For the second consecutive season, Weber State won the Big Sky title and played in the 25-team NCAA tournament. In the West regional at Las Cruces, New Mexico, they defeated Seattle by two points and advanced to the Sweet Sixteen at Pauley Pavilion in Los Angeles, against third-ranked Santa Clara. The Broncos won by four points in overtime, and Weber won the third-place game over #12 New Mexico State by two.

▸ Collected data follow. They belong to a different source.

(** Promotion moves the value to the most recent end; a value without a slot takes
    a free one, or that of the least recent when all [n] are taken. *)
Definition lru_promote (v : T) (s : lru T) : lru T :=
  if decide (v ∈ lru_set s) then
    Lru (lru_set s)
        ((if decide (v ∈ lru_recent s) then lru_without v (lru_recent s)
          else drop (S (length (lru_recent s)) - n) (lru_recent s)) ++ [v])
  else s.
Definition lru_insert (v : T) (s : lru T) : lru T :=
  lru_promote v (Lru ({[v]} ∪ lru_set s) (lru_recent s)).
Definition lru_remove (v : T) (s : lru T) : lru T :=
  if decide (v ∈ lru_set s) then Lru (lru_set s ∖ {[v]}) (lru_without v (lru_recent s)) else s.
End lru_spec.

(** ** The invariant *)

Section theory.
Context {T : Type} `{Countable T}.
Implicit Types (st : PendingTable T) (v : T).

Definition slot st (i : nat) : option T := table st !! i ≫= value.
Definition occupied st (i : nat) : Prop := is_Some (slot st i).

Record pt_inv (n : nat) st : Prop := {
  inv_length : length (table st) = n;
  inv_order : order st ≡ₚ seq 0 n;
  inv_free : exists free used, order st = free ++ used /\
    Forall (fun i => slot st i = None) free /\ Forall (occupied st) used;
  inv_values i v : slot st i = Some v -> v ∈ values st;
  inv_unique i j v : slot st i = Some v -> slot st j = Some v -> i = j;
  inv_updating k i : updating st = Some (k, i) -> (i < n)%nat;
}.

Definition recent st : list T := omap (slot st) (order st).
(** The abstraction function of the refinement. *)
Definition pt_abs st : lru T := Lru (values st) (recent st).

(** *** Slots under updates *)

Lemma slot_insert st i e j :
  (i < length (table st))%nat ->
  slot (set_table (<[i := e]>) st) j = if decide (i = j) then value e else slot st j.
Proof.
  intros Hi. unfold slot; cbn. case_decide as Hc.
  - subst. by rewrite list_lookup_insert_eq.
  - by rewrite list_lookup_insert_ne.
Qed.

Lemma set_entry_Ok st i e :
  (i < length (table st))%nat -> set_entry i e st = Ok (set_table (<[i := e]>) st).
Proof.
  intros Hi. unfold set_entry. apply lookup_lt_is_Some in Hi as [x Hx]. by rewrite Hx.
Qed.

Lemma slot_lt st i v : slot st i = Some v -> (i < length (table st))%nat.
Proof.
  unfold slot. destruct (table st !! i) eqn:E; [|done]. intros _. by eapply lookup_lt_Some.
Qed.

Lemma get_index_Some st v i : get_index st v = Some i -> slot st i = Some v.
Proof.
  unfold get_index, slot. intros Hg.
  destruct (list_find _ _) as [[j e]|] eqn:E; [|done]. injection Hg as <-.
  apply list_find_Some in E as (E & ? & _). by rewrite E.
Qed.

Lemma get_index_None st v : get_index st v = None -> forall i, slot st i <> Some v.
Proof.
  unfold get_index, slot. intros Hg i Hi.
  destruct (list_find _ _) as [[j e]|] eqn:E; [done|].
  apply list_find_None in E. destruct (table st !! i) as [e|] eqn:Et; [|done].
  cbn in Hi. by eapply (proj1 (Forall_lookup _ _)) in E.
Qed.

Lemma inv_order_NoDup n st : pt_inv n st -> NoDup (order st).
Proof. intros I. rewrite (inv_order _ _ I). apply NoDup_seq. Qed.

Lemma inv_in_order n st i : pt_inv n st -> i ∈ order st <-> (i < n)%nat.
Proof. intros I. rewrite (inv_order _ _ I), elem_of_seq. lia. Qed.

Lemma elem_of_recent n st v : pt_inv n st -> v ∈ recent st <-> exists i, slot st i = Some v.
Proof.
  intros I. unfold recent. rewrite list_elem_of_omap. split.
  - intros (i & _ & Hs). by exists i.
  - intros [i Hs]. exists i. split; [|done].
    apply (inv_in_order n st i I). rewrite <- (inv_length n st I). by eapply slot_lt.
Qed.

(** *** Filtering the order is filtering the recency list *)

Lemma omap_ext_in {A B} (f g : A -> option B) (l : list A) :
  (forall x, x ∈ l -> f x = g x) -> omap f l = omap g l.
Proof.
  induction l as [|x l IH]; intros Hfg; [done|]. cbn.
  rewrite (Hfg x) by by left. rewrite IH; [done|]. intros y Hy. apply Hfg. by right.
Qed.

Lemma omap_none {A B} (f : A -> option B) (l : list A) : Forall (fun x => f x = None) l -> omap f l = [].
Proof. induction 1 as [|x l Hx _ IH]; cbn; [done|]. by rewrite Hx. Qed.

Lemma length_omap_some {A B} (f : A -> option B) (l : list A) :
  Forall (fun x => is_Some (f x)) l -> length (omap f l) = length l.
Proof. induction 1 as [|x l [y Hy] _ IH]; cbn; [done|]. rewrite Hy. cbn. by rewrite IH. Qed.

Lemma omap_filter_unique st i v (o : list nat) :
  slot st i = Some v -> (forall j, slot st j = Some v -> j = i) ->
  omap (slot st) (filter (fun x => x <> i) o) = lru_without v (omap (slot st) o).
Proof.
  intros Hi Hu. unfold lru_without. induction o as [|j o IH]; [done|].
  rewrite filter_cons. destruct (decide (j = i)) as [->|Hne].
  - rewrite decide_False by tauto. cbn. rewrite Hi, filter_cons, decide_False by tauto. done.
  - rewrite decide_True by done. cbn. destruct (slot st j) as [w|] eqn:E; [|done].
    rewrite filter_cons, decide_True; [by rewrite IH|]. intros ->. by apply Hne, Hu.
Qed.

Lemma lru_without_absent v (r : list T) : v ∉ r -> lru_without v r = r.
Proof.
  unfold lru_without. induction r as [|x r IH]; intros Hn; [done|].
  apply not_elem_of_cons in Hn as [Hx Hn]. rewrite filter_cons, decide_True by congruence.
  by rewrite IH.
Qed.

Lemma filter_absent i (o : list nat) : i ∉ o -> filter (fun x => x <> i) o = o.
Proof.
  induction o as [|x o IH]; intros Hn; [done|].
  apply not_elem_of_cons in Hn as [Hx Hn]. rewrite filter_cons, decide_True by congruence.
  by rewrite IH.
Qed.

Lemma Forall_filter_kept {A} (P Q : A -> Prop) `{!forall x, Decision (Q x)} (l : list A) :
  Forall P l -> Forall P (filter Q l).
Proof.
  rewrite !Forall_forall. intros HP x Hx. by apply list_elem_of_filter in Hx as [_ ?%HP].
Qed.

Johnson had been an assistant coach at Weber under Dick Motta, his high school coach, who left to become head coach of the NBA's Chicago Bulls. After his third year as head coach of the Wildcats, Johnson joined Motta as an assistant in Chicago in 1971.

==Postseason results==

| Date time, TV | Opponent | Result | Record | Site (attendance) city, state |
NCAA Tournament
| Sat, March 8* 7:05 pm | vs. Seattle First round | W 75–73 | 26–2 | Pan American Center (12,140) Las Cruces, New Mexico |
| Thu, March 13* | vs. No. 3 Santa Clara Regional semifinal (Sweet 16) | L 59–63 ^{OT} | 26–3 | Pauley Pavilion (11,700) Los Angeles, California |
| Sat, March 15* | vs. No. 12 New Mexico State Regional Third Place | W 58–56 | 27–3 | Pauley Pavilion (11,190) Los Angeles, California |
*Non-conference game. ^{#}Rankings from AP Poll. (#) Tournament seedings in parentheses. All times are in Mountain time.